Report the number of lines in the material below that contain "junk", without any other words.
● ● ●
(* ===== verification/VfsFile.v ===== *)
(** Open files and the system calls on them: kernel/fs/file.cpp,
    kernel/fs/task_fs.cpp, kernel/fs/sys_fs.cpp, the character devices of
    kernel/fs/devices.cpp, and init_fs (kernel/fs/init_fs.cpp with
    denemefs_read_super).

    A system call is modelled behind user_to_kernel_check: its strings are values,
    what it stores to the user's memory is part of its result. A call through a null
    function pointer or through NULL stops the model with BadAccess. *)

From S2P Require Import Prelude Spinlock ListSpec Util Fs DenemeFs Vfs.

(** * Definitions *)

Definition MAX_CHRDEV : Z := 64.

(** struct stat: the fields that depend on the file. *)
Record stat := mkStat { st_ino : Z; st_size : Z; st_blocks : Z }.

Section files.
Context {H : Type} `{!HasCpu H} `{!Alloc H}.
Notation V := (vfs H).

Definition fl_rd (f : Z) : M V file := s ← get; deref (v_files s !! f).
Definition fl_put (f : Z) (x : file) : M V unit := modify (fun s => set_v_files (<[f := x]> (v_files s)) s).
Definition set_f_pos (v : Z) (x : file) : file := mkFile (f_fo x) (f_inode x) v (f_flags x).
Definition set_f_fo (v : file_operations) (x : file) : file := mkFile v (f_inode x) (f_pos x) (f_flags x).

(** ** devices.cpp *)

Definition register_chrdev (no : Z) (name : cstr) (fo : file_operations) : M V Z :=
  if MAX_CHRDEV <=? no then mret (-1) else
  s ← get;
  o ← deref (v_chrdevs s !! Z.to_nat no);
  match o with
  | Some _ => mret (-2)
  | None => put (set_v_chrdevs (<[Z.to_nat no := Some (name, fo)]> (v_chrdevs s)) s) ;; mret 0
  end.

(** chrdev_no is signed here: below zero it is no index. *)
Definition unregister_chrdev (no : Z) (name : cstr) : M V Z :=
  if MAX_CHRDEV <=? no then mret (-1) else
  if no <? 0 then stop BadAccess else
  s ← get;
  o ← deref (v_chrdevs s !! Z.to_nat no);
  match o with
  | None => mret (-2)
  | Some (name', _) =>
      if negb (streq name' name) then mret (-3) else
      put (set_v_chrdevs (<[Z.to_nat no := None]> (v_chrdevs s)) s) ;; mret 0
  end.

Definition chrdev_open (f : Z) : M V Z :=
  x ← fl_rd f; i ← ino_rd (f_inode x);
  if MAX_CHRDEV <=? dev i then mret (-1) else
  if dev i <? 0 then stop BadAccess else
  s ← get;
  o ← deref (v_chrdevs s !! Z.to_nat (dev i));
  match o with
  | None => mret (-1)
  | Some (_, fo) => fl_put f (set_f_fo fo x) ;; mret 0
  end.

Definition str_stdin : cstr := [115; 116; 100; 105; 110].
Definition str_stdout : cstr := [115; 116; 100; 111; 117; 116].
Definition init_devices : M V unit :=
  modify (set_v_chrdevs (replicate (Z.to_nat MAX_CHRDEV) None)) ;;
  _ ← register_chrdev 10 str_stdin stdin_operations;
  _ ← register_chrdev 11 str_stdout stdout_operations;
  mret tt.

(** ** The tables of file operations *)

(** The result, and the bytes stored to the buffer. *)
Definition fo_read (x : file) (size : Z) : M V (Z * list Z) :=
  match f_fo x with
  | denemefs_file_op => i ← ino_rd (f_inode x); in_dfs (denemefs_read i (f_pos x) size)
  | stdin_operations => mret (0, [])
  | _ => stop BadAccess
  end.

(** stdio_write prints the buffer up to its first zero. *)
Definition fo_write (x : file) (buf : list Z) : M V Z :=
  match f_fo x with
  | denemefs_file_op => i ← ino_rd (f_inode x); in_dfs (denemefs_write i (f_pos x) buf)
  | stdout_operations => modify (fun s => set_v_out (v_out s ++ [buf]) s) ;; mret (Z.of_nat (length buf))
  | _ => stop BadAccess
  end.

(** None: the table has no open operation. *)
Definition fo_open (fo : file_operations) : option (Z -> M V Z) :=
  match fo with
  | chrdev_file_op | stdin_operations | stdout_operations => Some chrdev_open
  | _ => None
  end.

Definition default_file_ops (o : inode_operations) : file_operations :=
  match o with
  | denemefs_dir_inode_op => denemefs_dir_op
  | denemefs_file_inode_op => denemefs_file_op
  | chrdev_inode_operations => chrdev_file_op
  end.

(** inode->op->create, mkdir, unlink and rmdir are those of a directory. *)
Definition op_dir {A} (i : inode) (m : M (dfs H) A) : M V A :=
  o ← deref (op i); match o with denemefs_dir_inode_op => in_dfs m | _ => stop BadAccess end.

(** ** file.cpp *)

Definition file_close (f : Z) : M V Z :=
  x ← fl_rd f; i ← ino_rd (f_inode x);
  ASSERT (0 <? ref_count i) ;;
  inode_free (f_inode x) ;;
  in_dfs (in_alloc (al_free f)) ;;
  modify (fun s => set_v_files (base.delete f (v_files s)) s) ;;
  mret 0.

Definition file_read (f size : Z) : M V (Z * list Z) :=
  x ← fl_rd f;
  if negb (Z.land (f_flags x) 1 =? 1) then mret (-1, []) else
  '(r, bs) ← fo_read x size;
  if i32 r <? 0 then mret (-1, []) else
  fl_put f (set_f_pos (i32 (f_pos x + r)) x) ;; mret (r, bs).

Definition file_write (f : Z) (buf : list Z) : M V Z :=
  x ← fl_rd f;
  if negb (Z.land (f_flags x) 2 =? 2) then mret (-1) else
  r ← fo_write x buf;
  if i32 r <? 0 then mret (-1) else
  fl_put f (set_f_pos (i32 (f_pos x + r)) x) ;; mret r.

Definition file_dup (f : Z) : M V Z :=
  g ← kmalloc_struct sizeof_file;
  x ← fl_rd f; fl_put g x ;;
  ino_wr (f_inode x) (fun i => set_ref_count (i32 (ref_count i + 1)) i) ;;
  mret g.

Definition file_stat_inode (p : Z) : M V (Z * option stat) :=
  i ← ino_rd p; mret (0, Some (mkStat (ino i) (isize i) (isize i / 512))).

Section current.
Context (cur : Z).

(** The result and *f. *)
Definition file_open (path : cstr) (flags : Z) : M V (Z * Z) :=
  let flags := if flags =? 0 then 1 else flags in
  ASSERT_int_disable ;;
  '(r, p) ← inode_find cur path (u32 (-1));
  if r <? 0 then mret (r, NULL) else
  ok ← inode_permission p flags;
  if ok =? 0 then mret (-1, NULL) else
  f ← kmalloc_struct sizeof_file;
  p ← inode_dup p;
  i ← ino_rd p; o ← deref (op i);
  let fo := default_file_ops o in
  fl_put f (mkFile fo p 0 flags) ;;
  match fo_open fo with
  | Some m => r ← m f; if r <? 0 then PANIC else mret (r, f)
  | None => mret (r, f)
  end.

Definition unlink (path : cstr) (file_type : Z) : M V Z :=
  '(r, p, name) ← inode_find2 cur path;
  if r <? 0 then mret (-1) else
  inode_lock p ;;
  ok ← inode_permission p 3;
  r ← (if ok =? 0 then mret (-1) else
       i ← ino_rd p;
       r ← (if file_type =? FT_regular then op_dir i (denemefs_unlink i name)
            else if file_type =? FT_dir then op_dir i (denemefs_rmdir i name)
            else mret r);
       if r <? 0 then mret r else dirent_cache_remove cur path ;; mret 0);
  inode_unlock p ;;
  mret r.

Definition create (path : cstr) (fmode : FileMode) : M V Z :=
  '(r, p, name) ← inode_find2 cur path;
  if r <? 0 then mret (-1) else
  ok ← inode_permission p 3;
  if ok =? 0 then mret (-2) else
  i ← ino_rd p;
  if fm_type fmode =? FT_regular then
    '(r, _) ← op_dir i (denemefs_create i name (fm_mode fmode) inode_zero);
    mret (if r <? 0 then -3 else 0)
  else if fm_type fmode =? FT_dir then
    r ← op_dir i (denemefs_mkdir i name (fm_mode fmode));
    mret (if r <? 0 then -3 else 0)
  else mret (-4).

Definition file_stat (path : cstr) : M V (Z * option stat) :=
  '(r, p) ← inode_find cur path (u32 (-1));
  if r <? 0 then mret (-1, None) else file_stat_inode p.

(** ** task_fs.cpp *)

Definition curr_wr_fs (f : Task_FS -> Task_FS) : M V unit :=
  t ← curr_fs cur; modify (fun s => set_v_tasks (<[cur := f t]> (v_tasks s)) s).
Definition set_files (l : list Z) (t : Task_FS) : Task_FS := mkTaskFs (fs_pwd t) (fs_root t) l.
Definition set_pwd (d : Z) (t : Task_FS) : Task_FS := mkTaskFs d (fs_root t) (fs_files t).

Definition fs_task_init (t root : Z) : M V Z :=
  r ← dirent_dup root; p ← dirent_dup root;
  modify (fun s => set_v_tasks (<[t := mkTaskFs p r (default [] (fs_files <$> v_tasks s !! t))]> (v_tasks s)) s) ;;
  mret 0.

Definition fs_fork (c : Z) : M V Z :=
  t ← curr_fs cur;
  r ← dirent_dup (fs_root t); p ← dirent_dup (fs_pwd t);
  l ← foldM (fun l f => g ← (if f =? NULL then mret NULL else file_dup f); mret (l ++ [g])) [] (fs_files t);
  modify (fun s => set_v_tasks (<[c := mkTaskFs p r l]> (v_tasks s)) s) ;;
  mret 0.

Definition close_slot (fd : Z) : M V unit :=
  t ← curr_fs cur;
  f ← deref (fs_files t !! Z.to_nat fd);
  if f =? NULL then mret tt else
  _ ← file_close f; curr_wr_fs (fun t => set_files (<[Z.to_nat fd := NULL]> (fs_files t)) t).
Definition task_curr_free_files : M V unit := iterM close_slot (seqZ 0 TASK_MAX_FILE_NR).

Definition task_curr_get_file (fd : Z) : M V Z :=
  ASSERT (fd <? TASK_MAX_FILE_NR) ;; ASSERT (0 <=? fd) ;;
  t ← curr_fs cur; deref (fs_files t !! Z.to_nat fd).

Definition file_stat_fd (fd : Z) : M V (Z * option stat) :=
  f ← task_curr_get_file fd;
  if (fd =? 1) || (fd =? 2) || (fd =? 0) then mret (-1, None) else
  x ← fl_rd f; file_stat_inode (f_inode x).

Definition file_lseek (fd offset whence : Z) : M V Z :=
  f ← task_curr_get_file fd;
  if whence =? 0 then x ← fl_rd f; fl_put f (set_f_pos offset x) ;; mret 0
  else if whence =? 1 then x ← fl_rd f; fl_put f (set_f_pos (i32 (f_pos x + offset)) x) ;; mret 0
  else if whence =? 2 then
    x ← fl_rd f; i ← ino_rd (f_inode x);
    fl_put f (set_f_pos (i32 (isize i - offset)) x) ;; mret 0
  else mret (-1).

(** ** sys_fs.cpp *)

(** task_curr->fs.files[fd]: the index is not tested. *)
Definition fd_rd (fd : Z) : M V Z :=
  t ← curr_fs cur;
  if Z.of_nat (length (fs_files t)) <=? fd then stop BadAccess else deref (fs_files t !! Z.to_nat fd).

Definition sys_open (path : cstr) (flags : Z) : M V Z :=
  pushcli ;;
  '(r, f) ← file_open path flags;
  if r <? 0 then popcli ;; mret r else
  fd ← iter_until (fun fd =>
         t ← curr_fs cur; g ← deref (fs_files t !! Z.to_nat fd);
         if g =? NULL then
           curr_wr_fs (fun t => set_files (<[Z.to_nat fd := f]> (fs_files t)) t) ;;
           x ← fl_rd f; ino_wr (f_inode x) (fun i => set_ref_count (i32 (ref_count i + 1)) i) ;;
           mret (Some fd)
         else mret None) (seqZ 3 (TASK_MAX_FILE_NR - 3));
  popcli ;;
  mret (default (-1) fd).

Definition sys_close (fd : Z) : M V Z :=
  pushcli ;;
  f ← fd_rd fd;
  if f =? NULL then popcli ;; mret (-1) else
  _ ← file_close f;
  curr_wr_fs (fun t => set_files (<[Z.to_nat fd := NULL]> (fs_files t)) t) ;;
  popcli ;;
  mret 0.

Definition sys_read (fd size : Z) : M V (Z * list Z) := f ← fd_rd fd; file_read f size.
Definition sys_write (fd : Z) (buf : list Z) : M V Z := f ← fd_rd fd; file_write f buf.

(** The bits of a mode argument; those of the field __ are not set. *)
Definition mode_of (m type : Z) : FileMode := mkMode (Z.land m 1) (Z.land (Z.shiftr m 1) 1) 0 type.
Definition sys_creat (path : cstr) (m : Z) : M V Z := create path (mode_of m FT_regular).
Definition sys_mkdir (path : cstr) (m : Z) : M V Z := create path (mode_of m FT_dir).
Definition sys_mknod (path : cstr) (m : Z) : M V Z := create path (mode_of m FT_chrdev).
Definition sys_unlink (path : cstr) : M V Z := unlink path FT_regular.
Definition sys_rmdir (path : cstr) : M V Z := unlink path FT_dir.
Definition sys_stat (path : cstr) : M V (Z * option stat) := file_stat path.
Definition sys_lstat (path : cstr) : M V (Z * option stat) := file_stat path.
Definition sys_fstat (fd : Z) : M V (Z * option stat) := file_stat_fd fd.
Definition sys_lseek (fd offset whence : Z) : M V Z := file_lseek fd offset whence.

Definition sys_chdir (path : cstr) : M V Z :=
  '(r, d) ← dirent_find cur path (u32 (-1));
  if r <? 0 then mret r else curr_wr_fs (set_pwd d) ;; mret 0.

(** [buf]: the user's buffer, as long as size says; the buffer afterwards. *)
Definition sys_getcwd (buf : list Z) : M V (Z * list Z) :=
  t ← curr_fs cur;
  '(_, buf) ← dirent_topath (fs_pwd t) buf;
  mret (0, buf).

(** [dd_fd]: dirp->dd_fd. The entry stored to the user. *)
Definition sys_readdir (dd_fd : Z) : M V (Z * option (Z * cstr)) :=
  if (dd_fd =? -1) || (TASK_MAX_FILE_NR <? dd_fd) then mret (-1, None) else
  if dd_fd <? 0 then stop BadAccess else
  f ← fd_rd dd_fd;
  x ← fl_rd f;
  match f_fo x with
  | denemefs_dir_op =>
      i ← ino_rd (f_inode x);
      '(r, pos, ent) ← in_dfs (denemefs_readdir i (f_pos x));
      fl_put f (set_f_pos pos x) ;; mret (r, ent)
  | _ => mret (-2, None)
  end.
End current.

(** ** init_fs *)

(** denemefs_read_super for the superblock at [sb] with dev and fs_type 123. *)
Definition denemefs_read_super (sb : Z) : M V Z :=
  d ← dirent_alloc;
  dr_wr d (set_d_mounted 1) ;;
  dr_wr d (set_d_name []) ;;
  p ← inode_alloc;
  dr_wr d (set_d_inode p) ;;
  r ← in_dfs (di_rd 0);
  ino_wr p (fun i => mkInode 0 (ref_count i) (Some denemefs_dir_inode_op) (mode i) (dev i) sb (d_size r)
                       (lock_val i) (wait_list i)) ;;
  mret d.

(** The root directory. [sb]: the address of superblocks[0]. *)
Definition init_fs (initrd_start : Z) (initrd : list Z) (junk : subdentry) (sb : Z) : M V Z :=
  in_dfs (denemefs_init initrd_start initrd junk) ;;
  init_devices ;;
  denemefs_read_super sb.
End files.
● ● ●
• RESULT OF THIS TASK: 2